Every line that holds the word "cmpAttributeValues" needs to be copied from the data below.
++++
(** X9: a result of [cmpAttributeValues] has one entry for each name of an
    initial part of the list of common names, in the order of the list and
    with no other name; when [raiseExceptions] is set, a call that returns
    has an entry for every common name. *)
Theorem cmp_result_names (self : DataCategoryTyped) (dcObj : DataCategory)
    (ignoreOrder : bool) (floatRelTolerance floatAbsTolerance : float)
    (atNameComList : list string) (rL : list (string * bool)) :
  cmpAttributeValues self dcObj ignoreOrder floatRelTolerance floatAbsTolerance
    atNameComList = Ok rL ->
  (exists rest, atNameComList = (map fst rL ++ rest)%list) /\
  (raiseExceptions self = true -> map fst rL = atNameComList).
Proof.
  unfold cmpAttributeValues.
  destruct (negb (getRowCount self =? getRowCount dcObj)%nat).
  { intros E. injection E as <-.
    assert (Hnames : map fst (map (fun atName : string => (atName, false))
                                  atNameComList) = atNameComList).
    { rewrite map_map. cbn [fst]. apply map_id. }
    rewrite Hnames. split; [exists []; now rewrite app_nil_r | reflexivity]. }
  destruct (cmp_loop _ _ _ _ _ atNameComList [] None) as [rL' err] eqn:Hloop.
  apply cmp_loop_prefix in Hloop as (done & rest & -> & Hnames & Hrest).
  cbn [map app] in Hnames.
  destruct err as [e|].
  - destruct (raiseExceptions self); [discriminate|].
    intros E. injection E as <-. rewrite Hnames.
    split; [now exists rest | discriminate].
  - intros E. injection E as <-. rewrite Hnames, (Hrest eq_refl), app_nil_r.
    split; [exists []; now rewrite app_nil_r | reflexivity].
Qed.

Lemma cmp_result_names_witness :
  (exists rest, ["details"; "length"] = (map fst [("details", true)] ++ rest)%list) /\
  (raiseExceptions example_left = true ->
   map fst [("details", true)] = ["details"; "length"]).
Proof.
  apply (cmp_result_names example_left example_right true
           floatRelTolerance_default floatAbsTolerance_default
           ["details"; "length"] [("details", true)]).
  reflexivity.
Defined.

(** * Further properties of the string pass, of aborted passes and of the
      constructor *)

(** The columns a run of the string pass completes are in string form. *)
Lemma string_pass_completed `{B : Builtins} (HB : str_faithful B)
    (atNames : list string) :
  forall (pre : list string) (self : DataCategoryTyped) (ok : bool)
         (self1 : DataCategoryTyped) (ok1 : bool),
    getAttributeList self = (pre ++ atNames)%list ->
    string_columns (length pre) self ->
    for_columns applyStringTypes_column (length pre) atNames (self, ok)
      = ((self1, ok1), None) ->
    string_columns (length pre + length atNames) self1.
Proof.
  induction atNames as [|atName atNames IH]; intros pre self ok self1 ok1
    Hattrs Hcols Hrun.
  - cbn in Hrun. inversion Hrun; subst. cbn [length]. now rewrite Nat.add_0_r.
  - cbn [for_columns] in Hrun.
    pose proof (applyStringTypes_column_env (length pre) atName (self, ok)) as Henv.
    destruct (applyStringTypes_column (length pre) atName (self, ok))
      as [[self' ok'] [e|]] eqn:Ecol; [discriminate|]. cbn [fst] in Henv.
    assert (Hname : getAttributeList self !! length pre = Some atName).
    { rewrite Hattrs. now apply list_lookup_middle. }
    apply (applyStringTypes_column_done HB _ _ _ _ _ _ Hcols Hname) in Ecol
      as (Hcols' & ->).
    specialize (IH (pre ++ [atName])%list self' true self1 ok1).
    rewrite length_app in IH. cbn [length] in IH.
    replace (length pre + 1)%nat with (S (length pre)) in IH by lia.
    cbn [length].
    replace (length pre + S (length atNames))%nat
      with (S (length pre) + length atNames)%nat by lia.
    apply IH; [|exact Hcols'|exact Hrun].
    destruct Henv as (_ & _ & -> & _). rewrite Hattrs. now rewrite <- app_assoc.
Qed.

(** X10: after a string pass that runs to its end, the recorded type of
    every attribute is "string" and every cell of its column is a string;
    a cell that reads "." or "?" is the marker of its column, so that a
    mandatory column holds no "?" and any other column no ".". *)
Theorem applyStringTypes_all_strings `{B : Builtins} (self : DataCategoryTyped)
    (self' : DataCategoryTyped) (ok : bool) :
  str_faithful B ->
  for_columns applyStringTypes_column 0 (getAttributeList self) (self, false)
    = ((self', ok), None) ->
  forall ii atName, getAttributeList self !! ii = Some atName ->
    exists dataType isMandatory,
      __getAttributeInfo self atName = Ok (dataType, isMandatory) /\
      attributeTypeD self' !! atName = Some "string" /\
      forall row, row ∈ data self' ->
        exists s, row !! ii = Some (VStr s) /\
                  (s = "." \/ s = "?" -> VStr s = marker isMandatory).
Proof.
  intros HB Hrun ii atName Hname.
  pose proof (for_columns_env _ applyStringTypes_column_env
                (getAttributeList self) 0%nat (self, false)) as Henv.
  rewrite Hrun in Henv. cbn [fst] in Henv.
  pose proof (string_pass_completed HB (getAttributeList self) [] self false
                self' ok eq_refl) as Hcols.
  cbn [length Nat.add] in Hcols.
  destruct (Hcols (fun j a Hj => match Nat.nlt_0_r j Hj with end) Hrun ii atName)
    as (dataType & isMandatory & Hinfo & Htype & Hrows).
  { now apply lookup_lt_Some in Hname. }
  { now destruct Henv as (_ & _ & -> & _). }
  exists dataType, isMandatory.
  split; [now rewrite <- (getAttributeInfo_env self self' atName Henv)|].
  split; [exact Htype|].
  intros row Hrow. destruct (Hrows row Hrow) as (c & Hc & [-> | (s & -> & Hdot & Hq)]).
  - destruct isMandatory; eexists; (split; [exact Hc | reflexivity]).
  - exists s. split; [exact Hc|]. intros [->| ->]; contradiction.
Qed.

Lemma applyStringTypes_all_strings_witness :
  exists dataType isMandatory,
    __getAttributeInfo example_cell "details" = Ok (dataType, isMandatory) /\
    attributeTypeD (fst (applyStringTypes (H := example_builtins) example_cell))
      !! "details" = Some "string" /\
    forall row,
      row ∈ data (fst (applyStringTypes (H := example_builtins) example_cell)) ->
      exists s, row !! 2%nat = Some (VStr s) /\
                (s = "." \/ s = "?" -> VStr s = marker isMandatory).
Proof.
  refine (applyStringTypes_all_strings (B := example_builtins) example_cell
            _ true example_str_faithful _ 2%nat "details" _);
    vm_compute; reflexivity.
Defined.

Lemma for_columns_app
    (body : nat -> string -> pass_state -> pass_state * option exn)
    (l1 l2 : list string) :
  forall k st,
    for_columns body k (l1 ++ l2) st =
    match for_columns body k l1 st with
    | (st', None) => for_columns body (k + length l1) l2 st'
    | (st', Some e) => (st', Some e)
    end.
Proof.
  induction l1 as [|atName l1 IH]; intros k st.
  - cbn [app for_columns length]. now rewrite Nat.add_0_r.
  - cbn [app for_columns length].
    destruct (body k atName st) as [st' [e|]]; [reflexivity|].
    rewrite IH. now replace (k + S (length l1))%nat with (S k + length l1)%nat by lia.
Qed.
++++
Response below »
(** X9: a result of [cmpAttributeValues] has one entry for each name of an
  cmpAttributeValues self dcObj ignoreOrder floatRelTolerance floatAbsTolerance
  unfold cmpAttributeValues.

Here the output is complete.